**ACTIVITY:**
Lift out, unaltered, the lines of the material below between the line holding "- by rewrite" and the line holding "intros Hall Hcheck.", counting both.
---*---
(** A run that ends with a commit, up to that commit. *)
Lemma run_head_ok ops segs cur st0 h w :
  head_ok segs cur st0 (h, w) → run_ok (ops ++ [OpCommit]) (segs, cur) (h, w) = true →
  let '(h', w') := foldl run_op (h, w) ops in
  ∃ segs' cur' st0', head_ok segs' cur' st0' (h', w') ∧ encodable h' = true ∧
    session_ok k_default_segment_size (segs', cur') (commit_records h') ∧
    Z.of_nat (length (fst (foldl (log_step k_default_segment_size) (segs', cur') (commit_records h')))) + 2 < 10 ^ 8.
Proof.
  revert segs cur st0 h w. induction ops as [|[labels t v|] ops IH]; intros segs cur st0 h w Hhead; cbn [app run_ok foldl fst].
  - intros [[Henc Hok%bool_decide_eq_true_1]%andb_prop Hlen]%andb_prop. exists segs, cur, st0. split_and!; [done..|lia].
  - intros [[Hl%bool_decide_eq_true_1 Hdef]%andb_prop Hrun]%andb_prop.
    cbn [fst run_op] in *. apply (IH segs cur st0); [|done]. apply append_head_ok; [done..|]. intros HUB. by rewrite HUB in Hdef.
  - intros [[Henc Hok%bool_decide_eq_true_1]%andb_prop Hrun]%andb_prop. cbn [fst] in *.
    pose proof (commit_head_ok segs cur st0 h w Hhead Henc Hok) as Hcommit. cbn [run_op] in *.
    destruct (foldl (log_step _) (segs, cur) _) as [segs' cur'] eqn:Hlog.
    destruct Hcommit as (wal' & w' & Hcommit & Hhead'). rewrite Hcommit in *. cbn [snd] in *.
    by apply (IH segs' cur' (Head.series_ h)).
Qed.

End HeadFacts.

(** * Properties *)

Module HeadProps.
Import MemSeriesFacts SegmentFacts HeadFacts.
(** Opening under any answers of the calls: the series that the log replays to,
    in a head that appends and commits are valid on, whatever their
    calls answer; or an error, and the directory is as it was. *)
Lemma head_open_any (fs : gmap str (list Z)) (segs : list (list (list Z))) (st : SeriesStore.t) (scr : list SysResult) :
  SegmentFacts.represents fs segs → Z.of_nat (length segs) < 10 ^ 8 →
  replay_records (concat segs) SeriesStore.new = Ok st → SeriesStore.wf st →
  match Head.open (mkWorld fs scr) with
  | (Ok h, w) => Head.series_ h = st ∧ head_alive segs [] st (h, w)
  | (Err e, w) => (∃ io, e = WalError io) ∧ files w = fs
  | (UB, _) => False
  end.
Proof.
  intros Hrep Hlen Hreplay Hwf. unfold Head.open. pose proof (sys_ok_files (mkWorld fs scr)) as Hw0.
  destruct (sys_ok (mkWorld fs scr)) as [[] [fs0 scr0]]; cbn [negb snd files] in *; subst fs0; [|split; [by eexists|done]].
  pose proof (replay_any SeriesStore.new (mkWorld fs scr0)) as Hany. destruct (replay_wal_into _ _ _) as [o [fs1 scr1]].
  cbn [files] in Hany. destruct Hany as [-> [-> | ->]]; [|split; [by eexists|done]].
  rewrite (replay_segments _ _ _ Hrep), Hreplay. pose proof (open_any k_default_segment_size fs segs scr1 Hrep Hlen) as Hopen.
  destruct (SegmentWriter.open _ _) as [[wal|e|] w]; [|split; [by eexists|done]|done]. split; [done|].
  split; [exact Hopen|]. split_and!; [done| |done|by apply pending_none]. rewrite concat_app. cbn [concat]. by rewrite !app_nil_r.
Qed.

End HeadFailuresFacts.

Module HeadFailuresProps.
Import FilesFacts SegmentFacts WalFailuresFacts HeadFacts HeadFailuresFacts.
---*---
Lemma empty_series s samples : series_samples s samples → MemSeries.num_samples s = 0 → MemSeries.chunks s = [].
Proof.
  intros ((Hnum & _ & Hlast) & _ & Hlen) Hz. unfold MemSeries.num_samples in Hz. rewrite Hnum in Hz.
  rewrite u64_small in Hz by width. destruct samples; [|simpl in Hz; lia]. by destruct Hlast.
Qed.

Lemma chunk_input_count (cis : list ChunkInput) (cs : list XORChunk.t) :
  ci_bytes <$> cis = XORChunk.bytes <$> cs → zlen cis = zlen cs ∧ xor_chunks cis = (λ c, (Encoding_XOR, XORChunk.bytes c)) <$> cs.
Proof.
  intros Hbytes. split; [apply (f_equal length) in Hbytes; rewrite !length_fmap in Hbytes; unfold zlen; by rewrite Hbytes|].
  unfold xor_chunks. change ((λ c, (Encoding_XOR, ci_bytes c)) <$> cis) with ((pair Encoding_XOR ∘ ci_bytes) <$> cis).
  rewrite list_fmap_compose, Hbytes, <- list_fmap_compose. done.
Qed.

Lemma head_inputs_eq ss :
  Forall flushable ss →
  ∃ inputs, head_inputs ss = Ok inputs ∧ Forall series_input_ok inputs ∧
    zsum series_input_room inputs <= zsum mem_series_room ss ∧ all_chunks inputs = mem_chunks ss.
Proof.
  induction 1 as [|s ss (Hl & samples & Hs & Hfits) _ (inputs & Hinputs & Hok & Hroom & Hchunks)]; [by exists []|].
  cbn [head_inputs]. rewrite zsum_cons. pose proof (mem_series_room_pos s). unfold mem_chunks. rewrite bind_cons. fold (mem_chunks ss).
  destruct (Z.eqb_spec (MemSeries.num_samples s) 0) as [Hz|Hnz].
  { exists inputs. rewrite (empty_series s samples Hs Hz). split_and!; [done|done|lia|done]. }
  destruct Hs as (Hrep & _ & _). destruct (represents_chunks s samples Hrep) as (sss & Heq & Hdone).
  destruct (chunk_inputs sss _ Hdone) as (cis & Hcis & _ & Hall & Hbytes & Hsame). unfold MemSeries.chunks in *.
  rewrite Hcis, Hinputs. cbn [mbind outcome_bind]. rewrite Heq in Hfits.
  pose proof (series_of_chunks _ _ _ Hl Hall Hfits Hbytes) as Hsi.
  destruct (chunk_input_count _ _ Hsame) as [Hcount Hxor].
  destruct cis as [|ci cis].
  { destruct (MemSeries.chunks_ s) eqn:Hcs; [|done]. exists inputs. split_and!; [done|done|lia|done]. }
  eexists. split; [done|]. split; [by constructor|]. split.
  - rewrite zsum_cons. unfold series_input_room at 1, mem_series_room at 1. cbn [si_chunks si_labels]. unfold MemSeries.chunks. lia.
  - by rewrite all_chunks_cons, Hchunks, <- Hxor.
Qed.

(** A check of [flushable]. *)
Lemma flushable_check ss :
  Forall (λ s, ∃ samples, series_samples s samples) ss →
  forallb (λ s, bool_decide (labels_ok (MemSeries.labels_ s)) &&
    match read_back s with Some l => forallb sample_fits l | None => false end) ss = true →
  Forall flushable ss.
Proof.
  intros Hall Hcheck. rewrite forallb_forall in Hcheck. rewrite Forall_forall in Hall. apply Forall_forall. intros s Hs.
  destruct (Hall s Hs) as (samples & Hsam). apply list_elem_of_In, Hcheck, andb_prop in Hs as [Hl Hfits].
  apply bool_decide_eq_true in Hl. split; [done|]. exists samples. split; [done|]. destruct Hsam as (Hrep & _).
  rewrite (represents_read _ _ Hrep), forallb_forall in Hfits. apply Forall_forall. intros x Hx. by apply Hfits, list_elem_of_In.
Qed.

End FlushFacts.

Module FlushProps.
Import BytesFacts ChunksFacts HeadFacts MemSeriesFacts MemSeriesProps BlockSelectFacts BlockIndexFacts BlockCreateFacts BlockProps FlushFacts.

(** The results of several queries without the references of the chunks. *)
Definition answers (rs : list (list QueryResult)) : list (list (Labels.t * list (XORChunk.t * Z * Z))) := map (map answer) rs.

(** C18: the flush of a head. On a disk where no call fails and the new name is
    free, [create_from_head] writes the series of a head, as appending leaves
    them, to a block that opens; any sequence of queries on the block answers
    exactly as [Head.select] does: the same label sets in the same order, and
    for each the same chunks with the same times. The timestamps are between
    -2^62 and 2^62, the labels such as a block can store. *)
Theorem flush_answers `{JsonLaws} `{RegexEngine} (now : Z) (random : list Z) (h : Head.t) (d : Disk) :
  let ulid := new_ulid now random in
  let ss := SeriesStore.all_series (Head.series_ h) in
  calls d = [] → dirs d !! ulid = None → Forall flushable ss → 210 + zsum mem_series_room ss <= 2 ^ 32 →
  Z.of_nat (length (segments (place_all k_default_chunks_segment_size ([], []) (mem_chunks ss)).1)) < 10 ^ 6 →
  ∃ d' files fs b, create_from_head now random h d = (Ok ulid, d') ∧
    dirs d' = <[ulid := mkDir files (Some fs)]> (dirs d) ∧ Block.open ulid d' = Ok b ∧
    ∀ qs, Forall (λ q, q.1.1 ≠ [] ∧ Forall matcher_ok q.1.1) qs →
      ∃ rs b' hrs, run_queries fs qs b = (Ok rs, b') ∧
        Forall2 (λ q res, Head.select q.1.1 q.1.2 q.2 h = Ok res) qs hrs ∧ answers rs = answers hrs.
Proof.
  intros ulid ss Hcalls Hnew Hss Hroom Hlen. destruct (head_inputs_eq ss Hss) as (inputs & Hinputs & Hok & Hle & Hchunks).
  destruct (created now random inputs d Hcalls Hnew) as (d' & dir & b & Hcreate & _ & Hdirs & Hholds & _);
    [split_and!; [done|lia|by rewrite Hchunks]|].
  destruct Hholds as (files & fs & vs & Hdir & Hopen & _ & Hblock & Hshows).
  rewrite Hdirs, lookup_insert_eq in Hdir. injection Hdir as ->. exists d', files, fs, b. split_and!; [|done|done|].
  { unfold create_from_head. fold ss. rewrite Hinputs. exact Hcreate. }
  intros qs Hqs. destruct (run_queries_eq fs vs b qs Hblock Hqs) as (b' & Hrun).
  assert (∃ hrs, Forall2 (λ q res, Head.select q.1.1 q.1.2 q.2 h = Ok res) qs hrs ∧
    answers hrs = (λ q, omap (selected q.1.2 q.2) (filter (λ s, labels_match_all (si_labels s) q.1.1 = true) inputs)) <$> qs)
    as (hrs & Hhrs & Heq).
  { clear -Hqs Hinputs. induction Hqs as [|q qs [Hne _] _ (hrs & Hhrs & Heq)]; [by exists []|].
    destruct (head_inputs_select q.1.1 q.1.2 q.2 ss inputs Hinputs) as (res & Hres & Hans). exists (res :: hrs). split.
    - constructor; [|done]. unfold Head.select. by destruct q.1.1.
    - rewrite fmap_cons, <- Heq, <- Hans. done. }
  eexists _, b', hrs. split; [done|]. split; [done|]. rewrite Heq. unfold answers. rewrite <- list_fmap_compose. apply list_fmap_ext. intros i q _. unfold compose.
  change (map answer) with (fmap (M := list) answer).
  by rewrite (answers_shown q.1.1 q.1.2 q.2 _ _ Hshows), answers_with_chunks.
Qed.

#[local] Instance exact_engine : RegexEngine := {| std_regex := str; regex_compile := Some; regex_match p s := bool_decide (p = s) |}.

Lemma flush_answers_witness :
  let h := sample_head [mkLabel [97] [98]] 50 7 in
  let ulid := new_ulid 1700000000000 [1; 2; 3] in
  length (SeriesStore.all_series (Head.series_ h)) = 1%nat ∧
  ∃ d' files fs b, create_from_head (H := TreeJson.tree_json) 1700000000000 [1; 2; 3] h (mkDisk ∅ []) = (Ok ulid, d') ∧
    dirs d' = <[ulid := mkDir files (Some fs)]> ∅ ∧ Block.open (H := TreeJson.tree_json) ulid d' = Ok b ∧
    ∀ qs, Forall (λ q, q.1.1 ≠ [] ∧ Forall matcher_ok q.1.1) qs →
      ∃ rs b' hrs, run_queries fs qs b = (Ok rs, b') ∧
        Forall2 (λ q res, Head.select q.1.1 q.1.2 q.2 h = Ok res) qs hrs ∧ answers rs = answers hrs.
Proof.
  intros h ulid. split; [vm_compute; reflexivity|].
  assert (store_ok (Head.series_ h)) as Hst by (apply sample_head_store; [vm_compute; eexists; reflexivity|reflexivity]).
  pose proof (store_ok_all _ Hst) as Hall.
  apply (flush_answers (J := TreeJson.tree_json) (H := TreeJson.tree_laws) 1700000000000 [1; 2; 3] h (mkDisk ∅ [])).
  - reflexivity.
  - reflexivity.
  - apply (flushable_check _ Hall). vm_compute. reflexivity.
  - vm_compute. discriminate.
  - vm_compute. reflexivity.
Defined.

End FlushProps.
---*---
**COMPLETED EXERCISE:**
  - by rewrite all_chunks_cons, Hchunks, <- Hxor.
Qed.

(** A check of [flushable]. *)
Lemma flushable_check ss :
  Forall (λ s, ∃ samples, series_samples s samples) ss →
  forallb (λ s, bool_decide (labels_ok (MemSeries.labels_ s)) &&
    match read_back s with Some l => forallb sample_fits l | None => false end) ss = true →
  Forall flushable ss.
Proof.
  intros Hall Hcheck. rewrite forallb_forall in Hcheck. rewrite Forall_forall in Hall. apply Forall_forall. intros s Hs.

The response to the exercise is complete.